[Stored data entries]
=== Begin Enclosure ===

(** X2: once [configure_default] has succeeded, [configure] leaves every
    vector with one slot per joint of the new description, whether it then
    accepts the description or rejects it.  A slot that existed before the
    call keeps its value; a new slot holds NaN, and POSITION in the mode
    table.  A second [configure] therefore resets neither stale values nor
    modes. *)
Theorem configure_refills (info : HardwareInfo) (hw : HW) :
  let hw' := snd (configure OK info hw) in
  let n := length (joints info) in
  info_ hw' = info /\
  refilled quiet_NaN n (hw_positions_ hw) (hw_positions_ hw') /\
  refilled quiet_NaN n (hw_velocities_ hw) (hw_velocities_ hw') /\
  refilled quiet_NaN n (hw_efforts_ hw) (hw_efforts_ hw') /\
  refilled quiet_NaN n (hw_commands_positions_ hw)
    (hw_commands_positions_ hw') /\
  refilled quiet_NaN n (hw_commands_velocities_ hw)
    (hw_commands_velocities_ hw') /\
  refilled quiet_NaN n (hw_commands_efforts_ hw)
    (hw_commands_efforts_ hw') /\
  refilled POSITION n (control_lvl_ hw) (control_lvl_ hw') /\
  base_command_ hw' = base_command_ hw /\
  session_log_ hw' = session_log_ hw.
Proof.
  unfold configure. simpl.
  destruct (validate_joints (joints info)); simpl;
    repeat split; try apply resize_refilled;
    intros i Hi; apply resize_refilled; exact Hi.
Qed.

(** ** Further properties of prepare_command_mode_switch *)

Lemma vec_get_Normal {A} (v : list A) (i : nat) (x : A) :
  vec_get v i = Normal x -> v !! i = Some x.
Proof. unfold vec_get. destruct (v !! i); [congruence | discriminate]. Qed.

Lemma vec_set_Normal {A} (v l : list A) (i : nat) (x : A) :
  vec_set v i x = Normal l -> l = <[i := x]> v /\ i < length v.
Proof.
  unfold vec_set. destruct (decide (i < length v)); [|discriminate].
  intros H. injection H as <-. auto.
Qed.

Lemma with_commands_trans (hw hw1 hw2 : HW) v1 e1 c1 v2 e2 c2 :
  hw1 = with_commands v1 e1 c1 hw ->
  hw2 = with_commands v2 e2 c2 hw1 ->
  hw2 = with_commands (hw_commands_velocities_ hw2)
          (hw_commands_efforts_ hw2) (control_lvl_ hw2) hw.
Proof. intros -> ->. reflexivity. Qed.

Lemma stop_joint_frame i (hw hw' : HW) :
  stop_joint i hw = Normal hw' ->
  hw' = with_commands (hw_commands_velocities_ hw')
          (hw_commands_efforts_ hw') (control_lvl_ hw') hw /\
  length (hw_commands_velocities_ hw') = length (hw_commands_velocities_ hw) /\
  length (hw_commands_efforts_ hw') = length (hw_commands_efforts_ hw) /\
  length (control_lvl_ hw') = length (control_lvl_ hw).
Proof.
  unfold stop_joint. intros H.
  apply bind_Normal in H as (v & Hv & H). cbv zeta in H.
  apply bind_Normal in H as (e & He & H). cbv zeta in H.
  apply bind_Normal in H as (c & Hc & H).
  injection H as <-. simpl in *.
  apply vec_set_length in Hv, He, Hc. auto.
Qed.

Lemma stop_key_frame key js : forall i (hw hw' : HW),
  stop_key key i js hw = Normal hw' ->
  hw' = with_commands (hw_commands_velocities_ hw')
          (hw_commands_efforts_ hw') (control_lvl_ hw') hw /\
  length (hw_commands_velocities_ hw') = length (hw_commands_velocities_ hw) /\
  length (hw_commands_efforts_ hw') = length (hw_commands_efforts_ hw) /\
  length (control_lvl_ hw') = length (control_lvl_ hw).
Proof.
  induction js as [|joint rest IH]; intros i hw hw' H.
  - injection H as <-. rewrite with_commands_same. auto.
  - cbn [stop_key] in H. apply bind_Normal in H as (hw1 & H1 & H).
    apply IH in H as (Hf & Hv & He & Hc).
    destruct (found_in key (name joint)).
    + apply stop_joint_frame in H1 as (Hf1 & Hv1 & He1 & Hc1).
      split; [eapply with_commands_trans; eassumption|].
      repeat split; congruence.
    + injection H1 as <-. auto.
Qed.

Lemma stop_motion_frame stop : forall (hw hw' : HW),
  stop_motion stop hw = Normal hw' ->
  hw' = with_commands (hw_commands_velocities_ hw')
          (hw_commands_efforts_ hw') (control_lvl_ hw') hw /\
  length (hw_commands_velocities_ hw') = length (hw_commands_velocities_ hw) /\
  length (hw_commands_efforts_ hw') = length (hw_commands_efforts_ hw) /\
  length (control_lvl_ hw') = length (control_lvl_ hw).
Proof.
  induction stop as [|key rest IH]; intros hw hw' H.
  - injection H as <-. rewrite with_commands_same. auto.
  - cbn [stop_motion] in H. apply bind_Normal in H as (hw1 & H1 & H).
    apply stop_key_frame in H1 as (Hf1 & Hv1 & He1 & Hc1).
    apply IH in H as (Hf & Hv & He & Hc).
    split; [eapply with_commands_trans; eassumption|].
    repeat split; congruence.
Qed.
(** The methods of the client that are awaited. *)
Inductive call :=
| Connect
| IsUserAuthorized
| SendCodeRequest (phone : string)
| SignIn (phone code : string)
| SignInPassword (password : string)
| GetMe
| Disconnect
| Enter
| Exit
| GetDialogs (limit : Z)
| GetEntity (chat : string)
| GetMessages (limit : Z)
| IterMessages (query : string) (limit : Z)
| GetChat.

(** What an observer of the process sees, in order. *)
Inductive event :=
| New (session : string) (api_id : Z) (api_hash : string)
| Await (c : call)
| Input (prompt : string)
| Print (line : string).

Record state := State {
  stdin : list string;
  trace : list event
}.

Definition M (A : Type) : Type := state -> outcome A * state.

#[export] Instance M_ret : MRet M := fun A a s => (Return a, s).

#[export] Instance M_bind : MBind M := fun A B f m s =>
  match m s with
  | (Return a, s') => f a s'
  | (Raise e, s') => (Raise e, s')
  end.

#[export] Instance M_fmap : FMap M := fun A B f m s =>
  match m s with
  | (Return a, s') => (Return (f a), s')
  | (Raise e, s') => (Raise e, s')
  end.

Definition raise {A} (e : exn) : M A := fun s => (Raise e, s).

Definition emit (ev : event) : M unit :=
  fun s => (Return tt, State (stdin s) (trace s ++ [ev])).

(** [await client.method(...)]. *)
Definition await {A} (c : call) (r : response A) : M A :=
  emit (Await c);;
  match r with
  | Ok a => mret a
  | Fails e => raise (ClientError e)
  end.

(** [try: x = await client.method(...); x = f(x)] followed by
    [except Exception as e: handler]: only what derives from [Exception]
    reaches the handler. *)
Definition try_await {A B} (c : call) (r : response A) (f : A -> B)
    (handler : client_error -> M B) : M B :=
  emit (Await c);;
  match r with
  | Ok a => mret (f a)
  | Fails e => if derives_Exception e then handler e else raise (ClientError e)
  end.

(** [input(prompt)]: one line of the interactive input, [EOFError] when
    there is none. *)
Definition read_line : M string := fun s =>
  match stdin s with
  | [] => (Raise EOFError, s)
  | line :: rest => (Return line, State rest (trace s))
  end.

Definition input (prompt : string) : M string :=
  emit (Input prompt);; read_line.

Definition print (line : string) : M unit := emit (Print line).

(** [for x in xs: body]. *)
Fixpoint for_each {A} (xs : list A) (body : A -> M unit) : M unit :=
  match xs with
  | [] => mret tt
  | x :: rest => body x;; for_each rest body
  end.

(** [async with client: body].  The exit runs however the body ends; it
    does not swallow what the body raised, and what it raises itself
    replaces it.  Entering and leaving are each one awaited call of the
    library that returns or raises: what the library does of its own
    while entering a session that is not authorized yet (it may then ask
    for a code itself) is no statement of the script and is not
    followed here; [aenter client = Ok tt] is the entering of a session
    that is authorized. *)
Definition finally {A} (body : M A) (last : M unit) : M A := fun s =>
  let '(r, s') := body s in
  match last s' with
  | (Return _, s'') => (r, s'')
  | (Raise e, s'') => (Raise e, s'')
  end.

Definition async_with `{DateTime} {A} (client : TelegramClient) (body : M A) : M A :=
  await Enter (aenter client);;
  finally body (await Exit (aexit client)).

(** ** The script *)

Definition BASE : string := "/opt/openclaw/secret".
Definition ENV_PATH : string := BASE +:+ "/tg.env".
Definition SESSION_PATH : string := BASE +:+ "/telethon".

=== End Enclosure ===

| Problem |
Using the data above, work out how many lines include the word "Print" and give only that number.

| Written answer |
2